There are multiple themes here, some of which I believe
that I have gone a ways towards deciphering, and others that I am still fuzzy
about. One important set of ideas starts with an emphasis that there is not
much to our physical selves other then conglomerations of blood and organs. For instance, when one of the letter writers
imagines a scene involving a human sacrifice,
“the slab of
stone illuminated by the revived goddess and toward the entrails that had
appeared on the dolman. Without a doubt these were guts devoid of the human or
animal envelope that once housed them. A fragile, whitish tube of cartridge
that ended in a reddish bean, from which branched out other ducts laden with
blood and lymphatic vessels. But these entrails led nowhere because the body was
absent.”
This theme that demonstrates the lack of significance
of our physical bodies is further developed into the idea that there is a lack
of significance relating to actual action and experience. Instead, Tabucchi
implies that it is imagination and memories, which are often false, and, above
all, the words which make us real and are really important.
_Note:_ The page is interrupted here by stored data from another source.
(* ===== verification/MinidumpObjects.v ===== *)
(** * Minidump object classes (minidump/)

    The classes derived from [MinidumpWritable] that do not depend on a snapshot
    of a process: strings, lists of RVAs, simple string dictionaries, byte
    arrays, annotations, module information and the base class of streams.  A
    class in its mutable state is a record; its [Freeze] method builds the tree of
    frozen objects, at a given address, of the file MinidumpWritable.  Every
    [Freeze] is proved to give a tree in which the objects write as many bytes as
    they announce and each field is filled in by exactly one object
    ([owned]), which is what [WriteEverything] relies on. *)

From S2P Require Import Prelude.
From S2P Require Import Numeric.
From S2P Require Import FileIO.
From S2P Require Import Uuid.
From S2P Require Import MemoryRanges.
From S2P Require Import MinidumpWritable.

(** ** Trees that own their fields *)

(** The fields an object assigns. *)
Definition impl_slots (w : Writable) : list slot :=
  default [] ((fun a : list (slot * Z) => a.*1) <$> WillWriteAtOffsetImpl w 0).
Definition descriptor_slots (l : list slot) : list slot :=
  concat (map (fun s => [descriptor_size s; descriptor_rva s]) l).
Definition writable_slots (w : Writable) : list slot :=
  impl_slots w ++
  (registered_rvas_ w ++ descriptor_slots (registered_location_descriptors_ w)) ++
  (registered_rva64s_ w ++ descriptor_slots (registered_location_descriptor64s_ w)).
Definition tree_slots (t : Tree) : list slot := concat (map writable_slots (flatten t)).

(** What every class promises of its objects: a sane size and alignment, as many
    bytes written as announced, and a set of own fields that does not depend on
    the offset. *)
Definition lawful (w : Writable) : Prop :=
  writable_ok w /\ (forall m, writes_its_size m w) /\ is_Some (WillWriteAtOffsetImpl w 0) /\
  (forall o a, WillWriteAtOffsetImpl w o = Some a -> a.*1 = impl_slots w).

(** A tree frozen at the address [p]: its objects and the fields it assigns are
    at or below [p], all distinct. *)
Record owned (p : path) (t : Tree) : Prop := {
  owned_address : address (root t) = p;
  owned_below : Forall (fun w => p `prefix_of` address w) (flatten t);
  owned_distinct : NoDup (map address (flatten t));
  owned_lawful : Forall lawful (flatten t);
  owned_slots_below : Forall (fun s : slot => p `prefix_of` s.1) (tree_slots t);
  owned_slots_distinct : NoDup (tree_slots t)
}.

(** [t] is [t0] with the fields [S] registered at its root. *)
Record registered (S : list slot) (t0 t : Tree) : Prop := {
  reg_children : Children t = Children t0;
  reg_address : address (root t) = address (root t0);
  reg_write : WriteObject (root t) = WriteObject (root t0);
  reg_size : SizeOfObject (root t) = SizeOfObject (root t0);
  reg_lawful : lawful (root t0) -> lawful (root t);
  reg_slots : writable_slots (root t) ≡ₚ S ++ writable_slots (root t0)
}.

Lemma registered_refl t : registered [] t t.
Proof. split; auto. Qed.

Lemma registered_rva S s t0 t :
  registered S t0 t -> registered (s :: S) t0 (RegisterRVA s t).
Proof.
  intros [Hc Ha Hw Hz Hl Hs]. destruct t as [w l], t0 as [w0 l0]. simpl in *. split; simpl; [done..| |].
  - intros (H1 & H2 & H3)%Hl. done.
  - rewrite <-Hs. unfold writable_slots. simpl. change (impl_slots _) with (impl_slots w).
    generalize (impl_slots w). intros own. rewrite <-!app_assoc. simpl.
    by rewrite <-!Permutation_middle.
Qed.

Lemma registered_rva64 S s t0 t :
  registered S t0 t -> registered (s :: S) t0 (RegisterRVA64 s t).
Proof.
  intros [Hc Ha Hw Hz Hl Hs]. destruct t as [w l], t0 as [w0 l0]. simpl in *. split; simpl; [done..| |].
  - intros (H1 & H2 & H3)%Hl. done.
  - rewrite <-Hs. unfold writable_slots. simpl. change (impl_slots _) with (impl_slots w).
    generalize (impl_slots w). intros own. rewrite <-!app_assoc. simpl.
    by rewrite <-!Permutation_middle.
Qed.

Lemma descriptor_slots_app a b :
  descriptor_slots (a ++ b) = descriptor_slots a ++ descriptor_slots b.
Proof. unfold descriptor_slots. by rewrite map_app, concat_app. Qed.

Lemma registered_descriptor S s t0 t :
  registered S t0 t ->
  registered (descriptor_size s :: descriptor_rva s :: S) t0 (RegisterLocationDescriptor s t).
Proof.
  intros [Hc Ha Hw Hz Hl Hs]. destruct t as [w l], t0 as [w0 l0]. simpl in *. split; simpl; [done..| |].
  - intros (H1 & H2 & H3)%Hl. done.
  - rewrite <-Hs. unfold writable_slots. simpl. change (impl_slots _) with (impl_slots w).
    generalize (impl_slots w). intros own.
    rewrite descriptor_slots_app, <-!app_assoc. simpl. by rewrite <-!Permutation_middle.
Qed.

#[export] Hint Resolve registered_refl registered_rva registered_rva64 registered_descriptor : cp.

Lemma flatten_Children t : flatten t = root t :: concat (map flatten (Children t)).
Proof. by destruct t. Qed.

Lemma tree_slots_node t :
  tree_slots t = writable_slots (root t) ++ concat (map tree_slots (Children t)).
Proof.
  unfold tree_slots. rewrite flatten_Children. simpl. f_equal.
  induction (Children t) as [|c l IH]; simpl; [done|]. by rewrite map_app, concat_app, IH.
Qed.

Lemma registered_tree_slots S t0 t :
  registered S t0 t -> tree_slots t ≡ₚ S ++ tree_slots t0.
Proof.
  intros [Hc _ _ _ _ Hs]. rewrite !tree_slots_node, Hc, Hs. by rewrite app_assoc.
Qed.

Lemma registered_addresses S t0 t :
  registered S t0 t -> map address (flatten t) = map address (flatten t0).
Proof. intros [Hc Ha _ _ _ _]. rewrite !flatten_Children. simpl. by rewrite Hc, Ha. Qed.

(** Children frozen at the addresses [p ++ [i]], [p ++ [i + 1]], ..., with the
    fields registered by the parent. *)
Inductive adopted (p : path) : nat -> list (list slot) -> list Tree -> Prop :=
  | adopted_nil i : adopted p i [] []
  | adopted_cons i s t0 t ss ts :
      owned (p ++ [i]) t0 -> registered s t0 t -> adopted p (S i) ss ts ->
      adopted p i (s :: ss) (t :: ts).

#[export] Hint Constructors adopted : cp.

(** An address below one of the children from the [i]-th one on. *)
Definition below (p : path) (i : nat) (q : path) : Prop :=
  exists j, (i <= j)%nat /\ (p ++ [j]) `prefix_of` q.

Lemma below_self p i : ~ below p i p.
Proof. intros (j & _ & Hp%prefix_length). rewrite length_app in Hp. simpl in Hp. lia. Qed.

Lemma below_prefix p i q : below p i q -> p `prefix_of` q.
Proof. intros (j & _ & Hp). etrans; [|exact Hp]. by apply prefix_app_r. Qed.

Lemma below_weaken p i j q : below p i q -> (j <= i)%nat -> below p j q.
Proof. intros (k & ? & ?) ?. exists k. split; [lia|done]. Qed.

Lemma below_succ p i q : below p (S i) q -> ~ (p ++ [i]) `prefix_of` q.
Proof.
  intros (j & Hj & [k ->]) [k' E]. rewrite <-!app_assoc in E. simpl in E.
  apply (app_inv_head p) in E. injection E. lia.
Qed.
Again and again,
memories are often shown to be inaccurate, yet crucial, in the development as
to who we are.
Imagination is similarly emphasized. The power and
artistry of words is analyzed and celebrated over and over again. At one point,
a letter writer describes in elaborate detail a trip that he and his girlfriend
never actually took:
“This is why
I remind you of the journey we didn’t make to Samarkand, because this was the
one that was real and our and full and lived.”
The above is just one of multiple intellectual
threads developed by Tabucchi.
If reading this book sounded like it was a little
difficult, it was! However, I thoroughly enjoyed the journey. This type of
reading experience is my cup of tea. I love to try to dig deep, to interpret,
and to work a bit on the book that I am occupied with. I take satisfaction in the fact that I was
able to crack some of Tabucchi’s secrets. I am tempted to read this work again,
right now, from cover to cover, as I suspect such an undertaking would reveal a
world of new understanding.
To read this book I recommend three things: first, a
strong desire and curiosity to delve into the author’s very creative mind; second,
patience, as some rereading may be necessary; third, a reliable Internet
connection! In addition to the intellectual challenge that Tabucchi presents,
he is also a wonderful writer who shows mastery of many styles. His themes and
philosophies, while difficult and dense, are the product of a great imagination
and contain both wisdom and insight. I recommend this one for enthusiastic and
determined readers!
The English version
of this book was translated by Alastair McEwen.